D.C. Circuit Court of Appeals Judge and Supreme Court nominee Brett Kavanaugh proves a staunch defender of attorney-client privilege for companies.  In FTC v. Boehringer Ingelheim Pharms., Inc., one of his final opinions before stepping away from casework because of his Supreme Court nomination, Judge Kavanaugh solidified his stance taken in the 2014 case In re Kellogg Brown & Root, Inc.

In re Kellogg Brown & Root, Inc.

In Kellogg, the District Court denied privilege to communications made in the course of an internal investigation because the company did not show that “the communication would not have been made ‘but for’ the fact that legal advice was sought.”  The D.C. Circuit, with Judge Kavanaugh writing the majority opinion, rejected the District Court’s “but-for” standard because it was too restrictive and would remove privilege from all communications that were not solely legal advice.

To determine whether a communication is covered under attorney-client privilege, courts generally use a “primary purpose” test, which asks whether the primary purpose of the communication was to obtain or provide legal advice.  In this 2014 decision, the court articulated a broad view of the test, allowing multiple primary purposes per communication: asking whether “obtaining or providing legal advice [was] a primary purpose of the communication, meaning one of the significant purposes of the communication?”  Judge Kavanaugh explained that determining only one primary purpose when the communication had multiple objectives “can be an inherently impossible task,” for which determining the main motivation “is often not useful or even feasible.”  He further noted that the court was “not correct” to assume one primary purpose or “try to find the one primary purpose in cases where a given communication plainly has multiple purposes.”

FTC v. Boehringer Ingelheim Pharms., Inc.
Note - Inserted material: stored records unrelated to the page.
(** [struct AssetInfo] *)
Record AssetInfo : Type := mkAssetInfo {
  metadataURI : string;
  isCompliant : bool;
  status : AssetStatus;
  valuation : uint256;
  registrationDate : uint256;
  assetType : string
}.

(** The value an unwritten [assetDetails] slot reads as. *)
Definition AssetInfo_zero : AssetInfo :=
  mkAssetInfo "" false Pending 0 0 "".

(** Assignments to one field of a stored [AssetInfo]. *)
Definition with_isCompliant (b : bool) (i : AssetInfo) : AssetInfo :=
  mkAssetInfo (metadataURI i) b (status i) (valuation i)
    (registrationDate i) (assetType i).

Definition with_status (st : AssetStatus) (i : AssetInfo) : AssetInfo :=
  mkAssetInfo (metadataURI i) (isCompliant i) st (valuation i)
    (registrationDate i) (assetType i).

Definition with_valuation (v : uint256) (i : AssetInfo) : AssetInfo :=
  mkAssetInfo (metadataURI i) (isCompliant i) (status i) v
    (registrationDate i) (assetType i).

Definition with_metadataURI (uri : string) (i : AssetInfo) : AssetInfo :=
  mkAssetInfo uri (isCompliant i) (status i) (valuation i)
    (registrationDate i) (assetType i).

(** [struct TransferRecord]; the fields are [from], [to], [timestamp] and
    [price], prefixed here because [from] and [to] are also the names of
    most functions' arguments. *)
Record TransferRecord : Type := mkTransferRecord {
  tr_from : address;
  tr_to : address;
  tr_timestamp : uint256;
  tr_price : uint256
}.

(** ** Errors *)

(** What a call can revert with: a [require] message, a custom error of one
    of the base contracts, an arithmetic panic, or the empty revert of a
    call that matches no function (the contract has neither a fallback nor
    a receive function). *)
Inductive Error : Type :=
| Reason (msg : string)
| AccessControlUnauthorizedAccount (account : address) (neededRole : Role)
| AccessControlBadConfirmation
| ReentrancyGuardReentrantCall
| ERC721NonexistentToken (tokenId : uint256)
| ERC721IncorrectOwner (sender : address) (tokenId : uint256) (owner : address)
| ERC721InvalidSender (sender : address)
| ERC721InvalidReceiver (receiver : address)
| ERC721InsufficientApproval (operator : address) (tokenId : uint256)
| ERC721InvalidApprover (approver : address)
| ERC721InvalidOperator (operator : address)
| Panic (code : Z)
| UndefinedFunction.

(** ** Events *)

Inductive Event : Type :=
| Transfer (from to : address) (tokenId : uint256)
| Approval (owner approved : address) (tokenId : uint256)
| ApprovalForAll (owner operator : address) (approved : bool)
| RoleGranted (role : Role) (account sender : address)
| RoleRevoked (role : Role) (account sender : address)
| AssetRegistered (owner : address) (assetId : uint256)
    (assetType metadataURI : string) (valuation : uint256)
| AssetTransferred (from to : address) (assetId price : uint256)
| ComplianceUpdated (assetId : uint256) (isCompliant : bool)
| AssetStatusChanged (assetId : uint256) (newStatus : AssetStatus)
| MetadataUpdated (assetId : uint256) (newMetadataURI : string)
| UserVerified (user : address) (status : bool)
| ValuationUpdated (assetId newValuation : uint256).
In Boehringer, a June opinion issued just before his Supreme Court nomination in July, Judge Kavanaugh elaborated on his Kellogg ruling.  He explained that his goal was to “reduce uncertainty” regarding attorney-client privilege when a communication has a legal purpose and a business purpose.  Citing the seminal decision of Upjohn from the Supreme Court, he reiterated that “an uncertain privilege, or one which purports to be certain but results in widely varying applications by the courts, is little better than no privilege at all.”  Specifically, Judge Kavanaugh clarified that communications between the company’s general counsel and employees or executives are subject to attorney-client privilege when they are requested by the general counsel to assist in her legal advice, even when the communications consist primarily of factual information.  These “communications are protected by the attorney-client privilege because one of the significant purposes of the communications [is] ‘obtaining or providing legal advice’.”

Judge Kavanaugh conceded that this privilege only covers communications and does not extend to the underlying facts. However, the communication of the facts is covered when the communications are to assist in the formulation of legal advice.

Concurrence Highlights Broad Approach

Judge Pillard’s concurrence in Boehringer accentuates the strong phrasing in Judge Kavanaugh’s decision.  Judge Pillard complimented, possibly with some irony, the “spare elegance” of the opinion.  She emphasized that the Boehringer decision did not expand the “the attorney-client privilege recognized in our prior precedents.”  She explained that the established standards of review must be followed and communications’ “significant legal purpose” has to be supported with facts, not “conclusory assertions.”  Boehringer supported its privilege claims with detailed affidavits and offered to amend its privilege logs with further information.


On its own language and as seen through the lens of the concurrence, Boehringer demonstrates that Judge Kavanaugh is likely to continue supporting broad application of the privilege for companies if he is confirmed to the Supreme Court.